** Activity **
Check every line of the data below for "Require". Copy each one that has it.

** Source information **
:::
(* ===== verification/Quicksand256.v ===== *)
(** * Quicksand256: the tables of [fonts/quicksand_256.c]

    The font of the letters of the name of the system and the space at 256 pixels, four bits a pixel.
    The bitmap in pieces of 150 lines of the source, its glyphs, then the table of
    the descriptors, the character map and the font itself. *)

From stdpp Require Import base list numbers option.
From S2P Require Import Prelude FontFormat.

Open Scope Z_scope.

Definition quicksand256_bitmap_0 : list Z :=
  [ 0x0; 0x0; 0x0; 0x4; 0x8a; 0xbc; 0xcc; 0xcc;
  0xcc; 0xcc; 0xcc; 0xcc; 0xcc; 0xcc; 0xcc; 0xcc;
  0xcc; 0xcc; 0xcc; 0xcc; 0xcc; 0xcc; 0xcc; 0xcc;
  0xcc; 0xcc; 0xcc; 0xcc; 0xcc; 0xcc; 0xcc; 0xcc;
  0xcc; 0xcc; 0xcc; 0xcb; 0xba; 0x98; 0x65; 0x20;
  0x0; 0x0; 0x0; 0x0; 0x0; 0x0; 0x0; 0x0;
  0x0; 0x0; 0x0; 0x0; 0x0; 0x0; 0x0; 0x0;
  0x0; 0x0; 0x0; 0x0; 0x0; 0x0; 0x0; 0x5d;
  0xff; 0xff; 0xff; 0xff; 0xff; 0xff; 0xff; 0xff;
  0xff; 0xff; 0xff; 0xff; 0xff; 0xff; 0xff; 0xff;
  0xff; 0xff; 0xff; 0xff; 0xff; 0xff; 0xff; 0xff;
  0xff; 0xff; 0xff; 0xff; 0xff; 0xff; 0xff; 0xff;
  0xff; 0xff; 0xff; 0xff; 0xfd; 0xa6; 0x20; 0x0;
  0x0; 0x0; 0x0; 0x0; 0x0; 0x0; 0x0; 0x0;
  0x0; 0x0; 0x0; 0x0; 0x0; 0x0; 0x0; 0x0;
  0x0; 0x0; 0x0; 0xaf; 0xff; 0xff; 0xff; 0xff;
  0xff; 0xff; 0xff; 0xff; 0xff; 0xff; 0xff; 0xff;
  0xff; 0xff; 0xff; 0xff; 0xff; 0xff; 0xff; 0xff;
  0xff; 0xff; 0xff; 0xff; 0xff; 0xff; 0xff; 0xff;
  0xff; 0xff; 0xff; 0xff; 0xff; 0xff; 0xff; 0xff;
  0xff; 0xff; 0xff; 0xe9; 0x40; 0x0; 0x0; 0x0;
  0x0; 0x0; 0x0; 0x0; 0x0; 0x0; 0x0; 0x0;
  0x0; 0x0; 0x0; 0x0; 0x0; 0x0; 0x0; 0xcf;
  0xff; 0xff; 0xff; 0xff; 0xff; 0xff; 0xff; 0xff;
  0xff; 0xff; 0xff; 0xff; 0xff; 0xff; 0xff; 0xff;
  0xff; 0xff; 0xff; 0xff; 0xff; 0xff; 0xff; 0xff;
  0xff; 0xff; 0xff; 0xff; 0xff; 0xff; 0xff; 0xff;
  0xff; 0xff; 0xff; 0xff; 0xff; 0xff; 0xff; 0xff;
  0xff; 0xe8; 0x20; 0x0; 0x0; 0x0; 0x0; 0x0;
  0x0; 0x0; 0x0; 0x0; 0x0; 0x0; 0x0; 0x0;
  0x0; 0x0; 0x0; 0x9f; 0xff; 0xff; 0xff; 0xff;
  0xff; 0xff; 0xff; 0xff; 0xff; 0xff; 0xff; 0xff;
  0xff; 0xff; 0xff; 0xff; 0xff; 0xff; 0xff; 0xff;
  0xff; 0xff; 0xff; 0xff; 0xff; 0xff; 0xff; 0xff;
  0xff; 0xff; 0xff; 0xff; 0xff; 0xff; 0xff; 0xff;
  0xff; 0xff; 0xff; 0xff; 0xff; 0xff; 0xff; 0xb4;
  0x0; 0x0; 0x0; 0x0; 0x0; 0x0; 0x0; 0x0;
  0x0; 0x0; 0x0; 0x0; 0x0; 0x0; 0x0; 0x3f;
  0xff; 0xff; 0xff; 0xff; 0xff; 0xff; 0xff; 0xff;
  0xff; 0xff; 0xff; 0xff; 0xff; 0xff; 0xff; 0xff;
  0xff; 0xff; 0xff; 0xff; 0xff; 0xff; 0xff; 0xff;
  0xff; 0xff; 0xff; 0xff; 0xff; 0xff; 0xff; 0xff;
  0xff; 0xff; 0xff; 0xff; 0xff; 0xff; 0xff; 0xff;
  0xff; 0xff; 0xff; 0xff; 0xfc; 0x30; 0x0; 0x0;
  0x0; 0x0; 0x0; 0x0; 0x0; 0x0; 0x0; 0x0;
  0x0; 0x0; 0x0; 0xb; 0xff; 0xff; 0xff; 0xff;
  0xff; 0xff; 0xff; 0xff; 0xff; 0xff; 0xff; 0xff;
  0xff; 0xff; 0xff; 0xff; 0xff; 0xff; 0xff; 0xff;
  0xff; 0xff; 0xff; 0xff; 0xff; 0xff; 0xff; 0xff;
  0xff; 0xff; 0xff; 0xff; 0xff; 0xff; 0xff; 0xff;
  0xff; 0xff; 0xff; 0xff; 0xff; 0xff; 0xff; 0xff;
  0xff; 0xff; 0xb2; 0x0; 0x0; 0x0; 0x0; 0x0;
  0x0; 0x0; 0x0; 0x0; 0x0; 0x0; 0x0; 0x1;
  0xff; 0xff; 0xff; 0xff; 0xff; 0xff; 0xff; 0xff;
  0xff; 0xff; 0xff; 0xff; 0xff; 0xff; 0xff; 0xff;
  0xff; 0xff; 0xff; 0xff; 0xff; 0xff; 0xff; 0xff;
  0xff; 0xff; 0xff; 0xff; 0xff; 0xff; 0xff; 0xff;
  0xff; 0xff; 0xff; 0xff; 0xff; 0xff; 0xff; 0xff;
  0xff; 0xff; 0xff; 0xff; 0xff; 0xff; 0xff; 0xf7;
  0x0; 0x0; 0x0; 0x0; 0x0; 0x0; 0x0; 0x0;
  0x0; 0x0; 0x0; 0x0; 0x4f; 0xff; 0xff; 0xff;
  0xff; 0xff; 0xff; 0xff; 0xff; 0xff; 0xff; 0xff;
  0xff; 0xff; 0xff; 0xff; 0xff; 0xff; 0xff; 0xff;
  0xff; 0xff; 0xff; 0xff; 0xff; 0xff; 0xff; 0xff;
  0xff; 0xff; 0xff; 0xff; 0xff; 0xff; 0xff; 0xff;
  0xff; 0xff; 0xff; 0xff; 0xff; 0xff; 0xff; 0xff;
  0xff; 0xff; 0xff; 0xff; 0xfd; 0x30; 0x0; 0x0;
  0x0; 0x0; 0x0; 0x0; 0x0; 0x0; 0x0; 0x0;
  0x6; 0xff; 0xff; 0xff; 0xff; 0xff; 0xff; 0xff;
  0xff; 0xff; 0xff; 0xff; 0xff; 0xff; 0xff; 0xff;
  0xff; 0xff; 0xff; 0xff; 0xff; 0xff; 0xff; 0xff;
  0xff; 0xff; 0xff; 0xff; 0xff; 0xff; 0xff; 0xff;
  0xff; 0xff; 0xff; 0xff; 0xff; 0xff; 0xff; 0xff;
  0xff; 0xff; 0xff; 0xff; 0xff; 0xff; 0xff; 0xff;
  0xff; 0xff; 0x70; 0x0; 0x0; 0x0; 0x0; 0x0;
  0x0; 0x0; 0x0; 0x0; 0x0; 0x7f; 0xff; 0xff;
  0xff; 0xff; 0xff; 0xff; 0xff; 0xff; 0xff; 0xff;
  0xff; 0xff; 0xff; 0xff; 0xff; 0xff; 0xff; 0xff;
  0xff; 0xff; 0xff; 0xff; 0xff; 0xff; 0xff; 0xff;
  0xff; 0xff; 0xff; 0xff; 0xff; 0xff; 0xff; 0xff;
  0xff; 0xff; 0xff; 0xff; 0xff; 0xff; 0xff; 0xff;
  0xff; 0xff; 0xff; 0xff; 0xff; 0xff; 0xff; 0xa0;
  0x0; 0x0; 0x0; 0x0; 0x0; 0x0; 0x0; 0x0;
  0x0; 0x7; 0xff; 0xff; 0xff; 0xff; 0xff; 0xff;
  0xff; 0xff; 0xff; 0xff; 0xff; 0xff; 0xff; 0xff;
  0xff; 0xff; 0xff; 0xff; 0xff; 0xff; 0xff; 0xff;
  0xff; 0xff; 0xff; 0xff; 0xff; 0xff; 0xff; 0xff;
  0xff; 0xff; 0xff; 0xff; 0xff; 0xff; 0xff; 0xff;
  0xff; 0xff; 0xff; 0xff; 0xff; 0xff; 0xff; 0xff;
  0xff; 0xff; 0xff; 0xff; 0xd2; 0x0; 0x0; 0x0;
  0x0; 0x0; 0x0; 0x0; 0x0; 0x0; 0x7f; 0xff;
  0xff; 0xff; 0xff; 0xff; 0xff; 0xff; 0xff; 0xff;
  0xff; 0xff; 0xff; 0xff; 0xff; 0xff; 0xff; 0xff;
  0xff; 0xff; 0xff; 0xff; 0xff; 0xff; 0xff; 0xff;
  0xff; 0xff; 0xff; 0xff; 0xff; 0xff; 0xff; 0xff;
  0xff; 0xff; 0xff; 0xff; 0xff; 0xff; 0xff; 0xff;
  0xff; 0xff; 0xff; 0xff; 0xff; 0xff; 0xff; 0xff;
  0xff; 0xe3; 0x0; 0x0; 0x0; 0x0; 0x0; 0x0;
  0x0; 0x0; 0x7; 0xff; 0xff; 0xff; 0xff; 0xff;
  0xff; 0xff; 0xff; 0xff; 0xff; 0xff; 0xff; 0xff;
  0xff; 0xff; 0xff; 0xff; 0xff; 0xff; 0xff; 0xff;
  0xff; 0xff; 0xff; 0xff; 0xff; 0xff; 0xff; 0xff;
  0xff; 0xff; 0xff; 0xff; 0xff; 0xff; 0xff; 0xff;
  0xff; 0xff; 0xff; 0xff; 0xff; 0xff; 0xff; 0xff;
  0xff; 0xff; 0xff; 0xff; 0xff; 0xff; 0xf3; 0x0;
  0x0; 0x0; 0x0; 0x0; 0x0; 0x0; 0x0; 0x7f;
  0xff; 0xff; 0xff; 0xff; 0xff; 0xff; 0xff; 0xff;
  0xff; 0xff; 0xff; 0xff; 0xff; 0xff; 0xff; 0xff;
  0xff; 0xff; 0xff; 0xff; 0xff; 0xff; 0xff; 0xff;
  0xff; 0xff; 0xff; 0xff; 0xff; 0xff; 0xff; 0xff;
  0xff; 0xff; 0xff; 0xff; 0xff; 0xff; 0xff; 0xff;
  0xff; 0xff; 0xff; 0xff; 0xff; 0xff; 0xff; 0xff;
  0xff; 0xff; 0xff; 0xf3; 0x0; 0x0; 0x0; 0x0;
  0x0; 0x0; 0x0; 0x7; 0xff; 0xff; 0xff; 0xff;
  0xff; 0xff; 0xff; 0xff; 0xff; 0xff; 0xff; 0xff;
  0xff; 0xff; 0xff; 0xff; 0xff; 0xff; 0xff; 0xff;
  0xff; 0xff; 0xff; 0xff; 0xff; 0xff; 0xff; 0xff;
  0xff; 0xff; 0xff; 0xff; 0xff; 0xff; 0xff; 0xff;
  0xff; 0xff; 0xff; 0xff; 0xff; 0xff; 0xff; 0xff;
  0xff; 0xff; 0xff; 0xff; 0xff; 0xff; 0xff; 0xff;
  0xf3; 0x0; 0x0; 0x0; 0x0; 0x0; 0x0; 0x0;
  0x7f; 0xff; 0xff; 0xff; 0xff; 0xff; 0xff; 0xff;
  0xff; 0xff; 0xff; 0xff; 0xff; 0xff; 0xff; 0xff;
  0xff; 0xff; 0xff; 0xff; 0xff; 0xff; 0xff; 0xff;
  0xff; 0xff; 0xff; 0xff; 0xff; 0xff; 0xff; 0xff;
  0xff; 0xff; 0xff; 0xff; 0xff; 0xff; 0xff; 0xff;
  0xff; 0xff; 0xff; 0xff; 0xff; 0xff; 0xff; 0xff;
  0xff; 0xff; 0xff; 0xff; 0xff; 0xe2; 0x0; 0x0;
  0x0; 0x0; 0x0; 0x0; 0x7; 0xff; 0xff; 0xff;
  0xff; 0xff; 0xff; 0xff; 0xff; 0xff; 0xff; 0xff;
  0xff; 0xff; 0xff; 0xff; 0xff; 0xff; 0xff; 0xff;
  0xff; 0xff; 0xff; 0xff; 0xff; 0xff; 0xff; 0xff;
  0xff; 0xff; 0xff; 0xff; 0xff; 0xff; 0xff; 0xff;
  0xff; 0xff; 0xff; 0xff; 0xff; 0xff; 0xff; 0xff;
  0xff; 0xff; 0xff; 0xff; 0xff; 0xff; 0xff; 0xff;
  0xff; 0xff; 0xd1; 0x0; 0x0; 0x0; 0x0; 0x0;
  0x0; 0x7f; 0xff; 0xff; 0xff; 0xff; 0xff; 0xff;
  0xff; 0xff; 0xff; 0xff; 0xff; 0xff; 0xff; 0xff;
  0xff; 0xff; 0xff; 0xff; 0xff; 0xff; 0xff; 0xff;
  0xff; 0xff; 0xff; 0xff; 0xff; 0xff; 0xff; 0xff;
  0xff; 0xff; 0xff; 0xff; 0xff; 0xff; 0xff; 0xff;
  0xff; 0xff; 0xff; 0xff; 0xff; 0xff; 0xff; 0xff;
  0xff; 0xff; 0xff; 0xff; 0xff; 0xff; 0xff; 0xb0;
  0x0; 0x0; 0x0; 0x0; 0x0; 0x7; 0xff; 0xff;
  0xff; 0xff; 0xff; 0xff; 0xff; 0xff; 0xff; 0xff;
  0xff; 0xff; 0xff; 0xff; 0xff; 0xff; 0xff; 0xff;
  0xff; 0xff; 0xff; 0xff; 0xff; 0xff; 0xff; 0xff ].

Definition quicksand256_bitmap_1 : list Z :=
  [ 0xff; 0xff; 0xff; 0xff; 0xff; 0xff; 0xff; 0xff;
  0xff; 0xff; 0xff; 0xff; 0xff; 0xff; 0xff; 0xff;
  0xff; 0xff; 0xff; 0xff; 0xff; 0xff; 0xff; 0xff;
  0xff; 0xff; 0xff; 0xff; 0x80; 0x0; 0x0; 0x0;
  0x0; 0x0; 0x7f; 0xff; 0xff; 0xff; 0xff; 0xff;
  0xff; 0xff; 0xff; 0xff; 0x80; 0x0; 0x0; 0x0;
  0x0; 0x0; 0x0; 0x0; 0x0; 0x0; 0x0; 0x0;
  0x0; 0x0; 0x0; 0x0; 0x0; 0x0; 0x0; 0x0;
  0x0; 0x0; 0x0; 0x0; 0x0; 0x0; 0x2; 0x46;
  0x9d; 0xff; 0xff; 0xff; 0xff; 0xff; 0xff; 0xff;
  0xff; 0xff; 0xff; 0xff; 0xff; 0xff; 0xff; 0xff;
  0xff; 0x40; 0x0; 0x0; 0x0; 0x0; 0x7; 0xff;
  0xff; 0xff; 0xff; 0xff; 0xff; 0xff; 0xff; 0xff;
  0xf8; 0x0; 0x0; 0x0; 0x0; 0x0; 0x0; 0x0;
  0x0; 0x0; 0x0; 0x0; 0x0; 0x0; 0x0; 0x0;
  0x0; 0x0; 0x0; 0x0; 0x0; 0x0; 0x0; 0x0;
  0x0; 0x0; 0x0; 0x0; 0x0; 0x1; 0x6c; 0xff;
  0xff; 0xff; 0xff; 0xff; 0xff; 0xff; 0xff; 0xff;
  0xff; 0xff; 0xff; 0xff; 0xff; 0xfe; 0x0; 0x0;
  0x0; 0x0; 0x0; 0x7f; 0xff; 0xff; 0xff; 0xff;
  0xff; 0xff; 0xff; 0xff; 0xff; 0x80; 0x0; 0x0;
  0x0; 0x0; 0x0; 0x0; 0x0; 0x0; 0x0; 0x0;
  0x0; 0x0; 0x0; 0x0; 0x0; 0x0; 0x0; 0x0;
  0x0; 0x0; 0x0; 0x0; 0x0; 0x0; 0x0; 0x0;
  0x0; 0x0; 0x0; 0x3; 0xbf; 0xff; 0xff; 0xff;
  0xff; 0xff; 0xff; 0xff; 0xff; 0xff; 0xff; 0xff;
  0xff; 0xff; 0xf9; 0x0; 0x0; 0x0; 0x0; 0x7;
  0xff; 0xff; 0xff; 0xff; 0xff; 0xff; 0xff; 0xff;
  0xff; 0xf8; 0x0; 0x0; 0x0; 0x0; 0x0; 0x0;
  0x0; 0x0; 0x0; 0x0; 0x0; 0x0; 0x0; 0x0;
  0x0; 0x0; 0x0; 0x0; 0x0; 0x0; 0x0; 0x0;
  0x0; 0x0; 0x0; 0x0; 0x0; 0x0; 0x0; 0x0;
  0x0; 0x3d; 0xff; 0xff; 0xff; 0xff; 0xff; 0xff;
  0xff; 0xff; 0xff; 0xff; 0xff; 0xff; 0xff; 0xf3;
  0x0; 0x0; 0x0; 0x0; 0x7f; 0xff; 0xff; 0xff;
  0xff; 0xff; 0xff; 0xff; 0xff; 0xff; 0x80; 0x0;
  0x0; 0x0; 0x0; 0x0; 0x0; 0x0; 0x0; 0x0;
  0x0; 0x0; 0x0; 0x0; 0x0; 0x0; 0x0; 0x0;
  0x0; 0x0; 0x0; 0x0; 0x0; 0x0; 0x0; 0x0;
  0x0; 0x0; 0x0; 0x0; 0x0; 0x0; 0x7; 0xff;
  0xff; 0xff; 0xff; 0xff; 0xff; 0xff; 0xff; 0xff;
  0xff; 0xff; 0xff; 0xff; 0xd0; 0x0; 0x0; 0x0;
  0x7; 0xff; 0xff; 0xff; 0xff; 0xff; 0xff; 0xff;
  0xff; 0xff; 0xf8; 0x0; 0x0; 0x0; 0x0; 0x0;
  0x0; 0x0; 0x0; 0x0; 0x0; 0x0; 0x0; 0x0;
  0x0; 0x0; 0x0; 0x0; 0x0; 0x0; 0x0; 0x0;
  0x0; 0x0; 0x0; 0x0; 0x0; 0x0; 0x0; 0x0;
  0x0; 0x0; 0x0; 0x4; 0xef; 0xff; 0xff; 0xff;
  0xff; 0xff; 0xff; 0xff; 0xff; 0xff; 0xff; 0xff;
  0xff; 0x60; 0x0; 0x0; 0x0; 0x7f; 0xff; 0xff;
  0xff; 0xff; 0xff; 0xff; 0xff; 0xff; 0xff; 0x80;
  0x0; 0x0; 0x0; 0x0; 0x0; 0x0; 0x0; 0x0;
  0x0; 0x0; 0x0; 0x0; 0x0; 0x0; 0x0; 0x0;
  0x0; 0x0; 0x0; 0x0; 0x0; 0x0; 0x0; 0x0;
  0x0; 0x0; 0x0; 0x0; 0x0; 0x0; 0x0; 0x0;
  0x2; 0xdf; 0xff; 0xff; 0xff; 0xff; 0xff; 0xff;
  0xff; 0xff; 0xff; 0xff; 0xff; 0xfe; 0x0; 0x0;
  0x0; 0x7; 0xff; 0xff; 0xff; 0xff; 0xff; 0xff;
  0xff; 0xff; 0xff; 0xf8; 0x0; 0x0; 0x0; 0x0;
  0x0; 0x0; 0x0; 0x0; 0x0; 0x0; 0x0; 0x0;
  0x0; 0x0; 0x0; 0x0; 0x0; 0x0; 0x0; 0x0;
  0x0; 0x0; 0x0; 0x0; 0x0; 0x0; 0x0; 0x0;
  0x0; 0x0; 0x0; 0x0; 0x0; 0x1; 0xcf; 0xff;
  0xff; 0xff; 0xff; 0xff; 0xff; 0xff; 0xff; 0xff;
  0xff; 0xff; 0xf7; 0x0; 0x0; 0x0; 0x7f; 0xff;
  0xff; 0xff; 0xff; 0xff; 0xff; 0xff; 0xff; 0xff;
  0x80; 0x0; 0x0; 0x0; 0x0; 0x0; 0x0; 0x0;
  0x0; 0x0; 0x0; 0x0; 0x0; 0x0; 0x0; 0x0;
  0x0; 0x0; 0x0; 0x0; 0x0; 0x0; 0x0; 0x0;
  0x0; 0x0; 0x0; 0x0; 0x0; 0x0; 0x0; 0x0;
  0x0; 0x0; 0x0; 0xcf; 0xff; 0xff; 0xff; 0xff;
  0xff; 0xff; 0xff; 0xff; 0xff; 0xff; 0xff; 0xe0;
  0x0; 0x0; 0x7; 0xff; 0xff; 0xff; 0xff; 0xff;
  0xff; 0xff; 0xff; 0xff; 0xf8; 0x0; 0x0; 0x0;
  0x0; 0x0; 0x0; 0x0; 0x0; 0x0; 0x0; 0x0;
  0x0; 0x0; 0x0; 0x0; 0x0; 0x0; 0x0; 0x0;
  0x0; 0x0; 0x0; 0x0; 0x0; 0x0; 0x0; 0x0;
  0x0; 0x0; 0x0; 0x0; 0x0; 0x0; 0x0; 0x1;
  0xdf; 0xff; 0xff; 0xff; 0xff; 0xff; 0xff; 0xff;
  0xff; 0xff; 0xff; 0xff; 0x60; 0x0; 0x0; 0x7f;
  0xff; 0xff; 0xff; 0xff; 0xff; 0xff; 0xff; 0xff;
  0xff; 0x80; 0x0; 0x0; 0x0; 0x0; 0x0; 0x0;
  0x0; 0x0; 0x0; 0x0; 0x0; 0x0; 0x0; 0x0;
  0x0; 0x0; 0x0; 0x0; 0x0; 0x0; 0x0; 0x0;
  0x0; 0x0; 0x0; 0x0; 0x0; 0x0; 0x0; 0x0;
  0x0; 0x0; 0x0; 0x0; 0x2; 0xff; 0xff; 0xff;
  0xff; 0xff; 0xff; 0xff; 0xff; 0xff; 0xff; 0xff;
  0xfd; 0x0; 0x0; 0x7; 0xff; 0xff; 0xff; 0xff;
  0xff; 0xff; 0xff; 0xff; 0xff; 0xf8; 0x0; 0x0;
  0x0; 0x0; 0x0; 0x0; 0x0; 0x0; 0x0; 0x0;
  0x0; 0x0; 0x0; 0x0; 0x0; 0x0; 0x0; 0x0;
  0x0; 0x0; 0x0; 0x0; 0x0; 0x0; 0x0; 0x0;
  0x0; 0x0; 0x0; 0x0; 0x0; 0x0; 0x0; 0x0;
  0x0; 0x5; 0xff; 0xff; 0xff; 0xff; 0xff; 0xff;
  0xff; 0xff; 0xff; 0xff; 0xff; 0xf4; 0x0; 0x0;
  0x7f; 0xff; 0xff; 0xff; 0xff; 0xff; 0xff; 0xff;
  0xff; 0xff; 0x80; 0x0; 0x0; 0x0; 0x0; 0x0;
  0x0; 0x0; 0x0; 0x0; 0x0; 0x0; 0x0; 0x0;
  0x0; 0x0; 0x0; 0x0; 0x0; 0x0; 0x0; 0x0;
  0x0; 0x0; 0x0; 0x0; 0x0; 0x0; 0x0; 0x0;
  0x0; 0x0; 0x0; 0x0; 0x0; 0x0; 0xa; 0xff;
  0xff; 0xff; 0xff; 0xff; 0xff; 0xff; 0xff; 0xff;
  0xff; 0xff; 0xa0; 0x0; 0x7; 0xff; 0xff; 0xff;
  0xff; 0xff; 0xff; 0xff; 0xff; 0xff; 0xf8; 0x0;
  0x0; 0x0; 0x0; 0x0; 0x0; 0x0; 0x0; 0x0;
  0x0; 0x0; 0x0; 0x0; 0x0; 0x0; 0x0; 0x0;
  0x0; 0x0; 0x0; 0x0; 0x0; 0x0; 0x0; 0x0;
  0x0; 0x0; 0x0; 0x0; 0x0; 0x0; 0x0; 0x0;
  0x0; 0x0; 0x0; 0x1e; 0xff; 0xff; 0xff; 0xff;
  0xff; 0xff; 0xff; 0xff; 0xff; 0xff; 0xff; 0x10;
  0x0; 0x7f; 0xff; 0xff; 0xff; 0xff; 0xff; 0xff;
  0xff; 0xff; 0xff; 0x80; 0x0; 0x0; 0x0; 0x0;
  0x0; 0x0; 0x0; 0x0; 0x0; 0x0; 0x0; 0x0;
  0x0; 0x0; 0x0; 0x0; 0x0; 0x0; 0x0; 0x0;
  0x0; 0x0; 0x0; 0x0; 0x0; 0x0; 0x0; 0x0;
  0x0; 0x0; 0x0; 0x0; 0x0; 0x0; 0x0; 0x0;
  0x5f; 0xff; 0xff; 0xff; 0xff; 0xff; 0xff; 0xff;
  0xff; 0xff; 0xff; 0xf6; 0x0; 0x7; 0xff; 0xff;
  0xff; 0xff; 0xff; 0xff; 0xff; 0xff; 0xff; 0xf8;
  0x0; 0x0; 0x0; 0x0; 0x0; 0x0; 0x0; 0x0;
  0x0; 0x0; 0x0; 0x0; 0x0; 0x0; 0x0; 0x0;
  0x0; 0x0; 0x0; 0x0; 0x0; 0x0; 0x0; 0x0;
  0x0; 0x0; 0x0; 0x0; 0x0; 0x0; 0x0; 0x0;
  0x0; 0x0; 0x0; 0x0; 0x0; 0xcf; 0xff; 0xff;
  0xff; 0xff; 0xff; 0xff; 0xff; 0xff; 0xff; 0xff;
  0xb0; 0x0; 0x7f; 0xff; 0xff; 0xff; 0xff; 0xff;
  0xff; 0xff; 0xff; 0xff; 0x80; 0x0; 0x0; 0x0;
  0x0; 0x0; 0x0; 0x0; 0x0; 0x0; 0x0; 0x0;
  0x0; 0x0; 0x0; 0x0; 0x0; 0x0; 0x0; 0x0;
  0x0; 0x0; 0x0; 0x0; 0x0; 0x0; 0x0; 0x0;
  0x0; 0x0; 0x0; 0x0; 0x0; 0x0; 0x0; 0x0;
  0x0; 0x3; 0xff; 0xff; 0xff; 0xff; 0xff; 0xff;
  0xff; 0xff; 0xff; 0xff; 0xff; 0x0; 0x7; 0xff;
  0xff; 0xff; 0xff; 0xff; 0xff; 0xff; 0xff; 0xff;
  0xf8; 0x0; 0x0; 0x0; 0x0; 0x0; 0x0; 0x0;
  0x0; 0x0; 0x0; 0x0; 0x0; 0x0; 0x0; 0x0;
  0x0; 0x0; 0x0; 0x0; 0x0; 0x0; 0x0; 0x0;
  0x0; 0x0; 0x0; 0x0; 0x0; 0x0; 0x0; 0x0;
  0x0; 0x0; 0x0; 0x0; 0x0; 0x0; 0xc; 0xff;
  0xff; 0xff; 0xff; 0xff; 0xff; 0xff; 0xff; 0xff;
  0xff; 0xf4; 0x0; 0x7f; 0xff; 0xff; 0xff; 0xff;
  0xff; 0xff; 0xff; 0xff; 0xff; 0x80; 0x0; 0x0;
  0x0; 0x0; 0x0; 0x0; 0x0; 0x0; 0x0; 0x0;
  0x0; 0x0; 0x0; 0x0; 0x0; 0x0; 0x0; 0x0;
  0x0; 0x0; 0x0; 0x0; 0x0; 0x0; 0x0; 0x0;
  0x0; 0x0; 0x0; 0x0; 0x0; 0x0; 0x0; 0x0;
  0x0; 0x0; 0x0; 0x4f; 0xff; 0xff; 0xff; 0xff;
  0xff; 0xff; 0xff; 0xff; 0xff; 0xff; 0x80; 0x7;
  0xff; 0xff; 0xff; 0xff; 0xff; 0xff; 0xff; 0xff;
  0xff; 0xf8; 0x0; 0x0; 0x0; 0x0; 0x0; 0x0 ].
:::
** Task answer **
From stdpp Require Import base list numbers option.
From S2P Require Import Prelude FontFormat.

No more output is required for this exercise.